On the stage floor, crisply painted lines vanish into an indeterminate point in the distance, creating a beautiful illusion of a visual depth. Emanating from this vanishing point are straight lines topped by arrows that point into all angles of the audience as well as leading the way into the future. However, the overwhelming visual element of Passion Play is a large cross, raised and lowered into the stage with swift, silent movements. The solid wooden cross is embedded in a larger platform that rises when the time has come for the actual passion play to be performed in its various incantations. This blatant visual reminder of the play within the play never allows the audience to forget the most obvious theme that ties these different times and locales together.
Of course, the passion play, the “greatest story ever told,” is not the only thread that ties the three acts together. The clear visual elements, of the cross and the costumes of the play within the play which remain the same in each act, help to provide cohesion. The fluidity of the relationships between characters offers the opportunity for amazing development of characters, for with each progressive act, the audience carries the memory of the previous act(s). Friends become lovers, lovers become siblings, a woman who lost a child again becomes a mother, a Nazi becomes a Vietnam veteran. These individual characters that Ruhl sculpts are so small on the stage, “this stage of history,” as one character expresses it. Each character is a product of their time and serves only as the foundation for the actor to build later characters upon.
By the third act, one is overwhelmed by the history of those who came before. Indeed, one could imagine Ruhl adding infinitely more acts to this show, exploring the role of the passion play in different communities and ages. But then, is that not our own history, of building upon that which we know to help strengthen us for what lies ahead? Of recognizing and acknowledging the dialectic of history – all of those conflicting moments (professing a love of Christ while locking the town’s sole Jew in a cage; providing love and comfort to your brother’s wife while he is away, only to intimately betray him,) that compose human history and make it fascinating.

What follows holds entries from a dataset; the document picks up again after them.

(** A stretch of events that touches no register. *)
Definition quiet (tr : list event) : Prop := forallb (fun e => negb (is_write e)) tr = true.

(** [always J h tr]: [J] holds of the registers at every instant of the
    run [tr] started from [h], the first and the last included. *)
Fixpoint always (J : regs -> Prop) (h : regs) (tr : list event) : Prop :=
  match tr with
  | [] => J h
  | e :: tr' => J h /\ always J (apply_event h e) tr'
  end.

(** The register files a run goes through, the starting one first. *)
Fixpoint snapshots (h : regs) (tr : list event) : list regs :=
  h :: match tr with
       | [] => []
       | e :: tr' => snapshots (apply_event h e) tr'
       end.

(** The latch is written high: the start of a pulse or of a high phase. *)
Definition is_latch_rise (e : event) : bool :=
  match e with
  | EvWrite R_LATB6 v => negb (v =? 0)
  | _ => false
  end.

Definition count_pulses (tr : list event) : nat := length (filter is_latch_rise tr).

Definition is_pps_write (e : event) : bool :=
  match e with EvWrite R_RB6PPS _ => true | _ => false end.

(** The routing register is only ever written with the latch selection
    (0x00) or the NCO selection (0x1D). *)
Definition pps_write_ok (e : event) : bool :=
  match e with
  | EvWrite R_RB6PPS v => (v =? 0x00) || (v =? 0x1D)
  | _ => true
  end.

Definition pps_ok (tr : list event) : Prop := forallb pps_write_ok tr = true.

(** The write by which [nco_disconnect] detaches the pin. *)
Definition is_detach (e : event) : bool :=
  match e with
  | EvWrite R_RB6PPS v => v =? 0x00
  | _ => false
  end.

Definition reads_port (p : port) (e : event) : bool :=
  match e, p with
  | EvRead HALT_SEL _, HALT_SEL => true
  | EvRead STEP_SEL _, STEP_SEL => true
  | EvRead STEP_BTN _, STEP_BTN => true
  | EvRead ADRESH _, ADRESH => true
  | _, _ => false
  end.

(** A stretch of events whose only register writes put the latch low. *)
Definition is_calm (e : event) : bool :=
  match e with
  | EvWrite R_LATB6 v => v =? 0
  | EvWrite _ _ => false
  | _ => true
  end.

Definition calm (tr : list event) : Prop := forallb is_calm tr = true.

(** A stretch of events whose only register writes are to the latch. *)
Definition is_latch_only (e : event) : bool :=
  match e with
  | EvWrite R_LATB6 _ => true
  | EvWrite _ _ => false
  | _ => true
  end.

Definition latch_only (tr : list event) : Prop := forallb is_latch_only tr = true.

(** The register writes of the driver calls, as event lists. *)
Definition connect_events : list event :=
  [EvWrite R_RB6PPS 0x1D; EvWrite R_NCO1CON 0x80].

Definition set_increment_events (inc : Z) : list event :=
  [EvWrite R_NCO1CON 0x00;
   EvWrite R_NCO1INCL (Z.land inc 0xFF);
   EvWrite R_NCO1INCH (Z.land (Z.shiftr inc 8) 0xFF);
   EvWrite R_NCO1INCU (Z.land (Z.shiftr inc 16) 0x0F);
   EvWrite R_NCO1CON 0x80].

Definition disconnect_events : list event :=
  [EvWrite R_NCO1CON 0x00; EvWrite R_RB6PPS 0x00; EvWrite R_LATB6 0].

Definition stop_events : list event :=
  [EvWrite R_NCO1CON 0x00; EvWrite R_LATB6 0].

Definition pulse_events : list event :=
  [EvWrite R_LATB6 1; EvDelay 10000; EvWrite R_LATB6 0].

(** The register writes of [resume] for a table entry [fe]. *)
Definition resume_writes (fe : Z) : list event :=
  (if IS_SOFTWARE_MODE fe then []
   else connect_events ++ set_increment_events (GET_FREQ_VALUE fe))
  ++ [EvWrite R_LATC5 1].

(** The state [resume] leaves behind when the sample read is [a]. *)
Definition resumed (freq_table : Z -> Z) (a : Z) (s : state) : state :=
  let fe := freq_table a in
  mkState (replay (hw s) (resume_writes fe))
          (mkLocals a fe (if IS_SOFTWARE_MODE fe then 1 else 0)
                    (if IS_SOFTWARE_MODE fe then GET_FREQ_VALUE fe else half_period (lv s))
                    1 0)
          (now s).

(** Entering step mode: whether the entry code runs, what it writes, and
    the variables afterwards. *)
Definition step_entering (s : state) : bool :=
  negb (running (lv s) =? 0) || (halted (lv s) =? 0).

Definition step_entry_writes (s : state) : list event :=
  if step_entering s then
    (if software_mode (lv s) =? 0 then disconnect_events else []) ++ [EvWrite R_LATB6 0]
  else [].

Definition step_entry_locals (s : state) : locals :=
  if step_entering s then set_halted 1 (set_running 0 (lv s)) else lv s.

(** The mode word computed from the two selector pins at time [t]. *)
Definition mode_at (E : env) (t : Z) : Z :=
  Z.lor (if halt_sel E t then 0 else 2) (if step_sel E t then 0 else 1).

Definition mode_reads (E : env) (t : Z) : list event :=
  [EvRead HALT_SEL (port_value E HALT_SEL t); EvRead STEP_SEL (port_value E STEP_SEL t)].

(** The facts that hold every time control is at the top of [while (1)]. *)
Record Inv (s : state) : Prop := mkInv {
  inv_latch : LATB6 (hw s) = 0;
  inv_flags : (running (lv s) = 1 /\ halted (lv s) = 0) \/
              (running (lv s) = 0 /\ halted (lv s) = 1);
  inv_sw : software_mode (lv s) = 0 \/ software_mode (lv s) = 1;
  inv_pps : RB6PPS (hw s) = 0x00 \/ RB6PPS (hw s) = 0x1D;
  inv_nco_off : software_mode (lv s) = 1 \/ halted (lv s) = 1 -> NCO1CON (hw s) = 0x00;
  inv_nco_on : software_mode (lv s) = 0 -> halted (lv s) = 0 ->
               RB6PPS (hw s) = 0x1D /\ NCO1CON (hw s) = 0x80
}.

(** The two generators are never asserting at once. *)
Definition exclusive (h : regs) : Prop := nco_enabled h && latch_high h = false.

(** A run from [s] is sound when the registers it ends with are those
    obtained by replaying its events, the two generators are never
    asserting at once at any instant of it, and, if it returns, the
    loop-head facts hold again. *)
Definition well_run (s : state) (r : outcome unit * state * list event) : Prop :=
  hw (state_of r) = replay (hw s) (events_of r) /\
  always exclusive (hw s) (events_of r) /\
  (outcome_of r = Ret tt -> Inv (state_of r)).


(* ------------------------------------------------------------------ *)
(** ** Sample inputs used to exercise the statements *)

(** A small table in the format of [freq_table.h]: software entries
    (bit 31 set) for indices below 46, NCO entries above. *)
Definition sample_table (i : Z) : Z :=
  if i <? 46 then Z.lor (2 ^ 31) (240 * (3 + i)) else (i - 45) * 400.

Definition idle_env (adc : Z) : env :=
  mkEnv (fun _ => true) (fun _ => true) (fun _ => true) (fun _ => adc).

Definition power_on : state :=
  mkState (mkRegs 0 0 0 0 0 0 0) (mkLocals 0 0 0 0 0 0) 0.

Definition sw_running (adc : Z) : state :=
  mkState (mkRegs 0x00 0x00 1 0 0 0 1)
          (mkLocals adc (sample_table adc) 1 (GET_FREQ_VALUE (sample_table adc)) 1 0) 0.

Definition hw_running (adc : Z) : state :=
  mkState (mkRegs 0x80 0x1D (Z.land (GET_FREQ_VALUE (sample_table adc)) 0xFF)
                  (Z.land (Z.shiftr (GET_FREQ_VALUE (sample_table adc)) 8) 0xFF)
                  (Z.land (Z.shiftr (GET_FREQ_VALUE (sample_table adc)) 16) 0x0F) 0 1)
          (mkLocals adc (sample_table adc) 0 0 1 0) 0.

(** Halted after running on the NCO: [nco_stop] has been called. *)
Definition halted_from_hw (adc : Z) : state :=
  mkState (mkRegs 0x00 0x1D 0x20 0x03 0 0 0)
          (mkLocals adc (sample_table adc) 0 0 0 1) 0.

(** In step mode after running on the NCO: [nco_disconnect] has been called. *)
Definition stepping : state :=
  mkState (mkRegs 0x00 0x00 0x20 0x03 0 0 1)
          (mkLocals 100 (sample_table 100) 0 0 0 1) 0.

(** Step mode selected; the button is pressed from 9 ms to 25 ms only. *)
Definition short_press_env : env :=
  mkEnv (fun _ => true) (fun _ => false)
        (fun t => negb ((9000 <=? t) && (t <? 25000))) (fun _ => 100).
(* ===== verification/_CoqProject ===== *)
-Q . S2P
Prelude.v
Frame.v
Paging.v
PagingTheory.v
PagingProps.v
PagingMapping.v
PagingUnmap.v
PagingClaims.v
FrameAllocator.v
FrameTheory.v
FrameProps.v
FrameClaims.v
Buffer.v
BufferProps.v
Time.v
Varint.v
Hashmap.v
HashmapProps.v
HashmapClaims.v
Strings.v
Base64.v
Base64Props.v
Crc.v
Sync.v
SyncProps.v
SemaphoreProps.v
LinkedList.v
LinkedListTheory.v
LinkedListInsert.v
LinkedListDelete.v
LinkedListClaims.v
FrameList.v
SimpleHeap.v
SimpleHeapTheory.v
SimpleHeapProps.v
SimpleHeapAlloc.v
SimpleHeapFree.v
SimpleHeapClaims.v
RbTree.v
RbTreeTheory.v
RbTreeInsert.v
RbTreeDelete.v
RbTreeRemove.v
RbTreeSearch.v
RbTreeTraverse.v
RbTreeClaims.v
BigInt.v
BigIntArith.v
BigIntDigits.v
BigIntTheory.v
BigIntRun.v
BigIntSum.v
BigIntBits.v
BigIntShift.v
BigIntMul.v
BigIntDiv.v
BigIntPow.v
BigIntPrime.v
BigIntText.v
BigIntClaims.v
BigIntRuns.v
Quicksort.v
Deflate.v
DeflateEncode.v
DeflateBits.v
DeflateHuffman.v
DeflateBlock.v
DeflateFixed.v
DeflateMatch.v
DeflateLevels.v
DeflateTable.v
DeflateHeader.v
DeflateStream.v
DeflateClaims.v
DeflateRuns.v
Zpack.v
ZpackProps.v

Ruhl searches these conflicts out, and in a Hegelian manner, explains to the audience that the only way to work through them is to negate them and use that which comes from the negation to move forth. Soldier on, she tells us, and look forward to what may come.

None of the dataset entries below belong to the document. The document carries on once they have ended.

Lemma add_va_loop_spec fuel type n k : forall (s : paging_state A) va fa cnt,
  0 <= cnt <= Z.of_nat k -> block_ok s va fa cnt type n ->
  exists s', add_va_loop k (memory_paging_add_page fuel) va fa cnt type s = Done (0, s') /\
    paging_inv s' n /\ page_table (ctx s') = page_table (ctx s) /\
    maps_range s s' va fa (4096 * cnt).
Proof.
  induction k as [|k IH]; intros s va fa cnt Hcnt Hb; pose proof Hb as [Hinv Hn _ _ Hva Hfa _];
    (destruct (Z.eqb_spec cnt 0) as [->|Hc0];
      [exists s; split_and!; [done|by eapply budget_done|done|];
       intros va' _; case_match; [lia|done]|]); [lia|].
  simpl. destruct (Z.eqb_spec cnt 0) as [|_]; [done|].
  change MEMORY_PAGING_PAGE_LENGTH_2M with (2 ^ 21). change MEMORY_PAGING_PAGE_LENGTH_4K with 4096.
  destruct (_ && _ && _) eqn:E.
  - apply andb_prop in E as [[E1%Z.leb_le E2%Z.eqb_eq]%andb_prop E3%Z.eqb_eq].
    destruct (block_2m_page fuel s va fa cnt type n) as (s1 & Hrun & Hpt & Hm & Hb1); [done..|].
    destruct (IH s1 _ _ (cnt - 512) ltac:(lia) Hb1) as (s2 & Hrun2 & Hinv2 & Hpt2 & Hm2).
    exists s2. split_and!; [by rewrite (cmd_bind_done _ _ _ _ _ Hrun)|done|congruence|].
    replace (4096 * cnt) with (4096 * 512 + 4096 * (cnt - 512)) by lia.
    by apply maps_range_u64 with (s2 := s1); [lia..| |].
  - destruct (block_4k_page fuel s va fa cnt type n) as (s1 & Hrun & Hpt & Hm & Hb1); [done|lia|].
    destruct (IH s1 _ _ (cnt - 1) ltac:(lia) Hb1) as (s2 & Hrun2 & Hinv2 & Hpt2 & Hm2).
    exists s2. split_and!; [by rewrite (cmd_bind_done _ _ _ _ _ Hrun)|done|congruence|].
    replace (4096 * cnt) with (4096 * 1 + 4096 * (cnt - 1)) by lia.
    by apply maps_range_u64 with (s2 := s1); [lia..| |].
Qed.
End Mapping.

One may leave the 3 hour and 40 minute performance feeling the same way; what we have just witnessed is a major artistic leap by Arena and offers us hope for the future of the American playwright. Kudos to Ruhl and Arena for accepting the mantle of such a challenging work and we wait, anxious for what comes next.
A Passion Play . written by Sarah Ruhl. Directed by Molly Smith. Design: Scott Bradley (set) Linda Cho (costumes) Joel Mortiz (lights) André Pluess (sound and original music) Scott Suchman (photography) Amber Dickerson (stage manager). Cast: Kelly Brady, Parker Dixon, Robert Dorfman, Leo Erickson, Carla Harting, Edward James Hyland, Karl Miller, Polly Noonan, Howard W. Overshown, Lawrence Redmond, J. Fred Shiffman, Felix Solis. Produced by Arena Stage . Reviewed by Juliet Moser.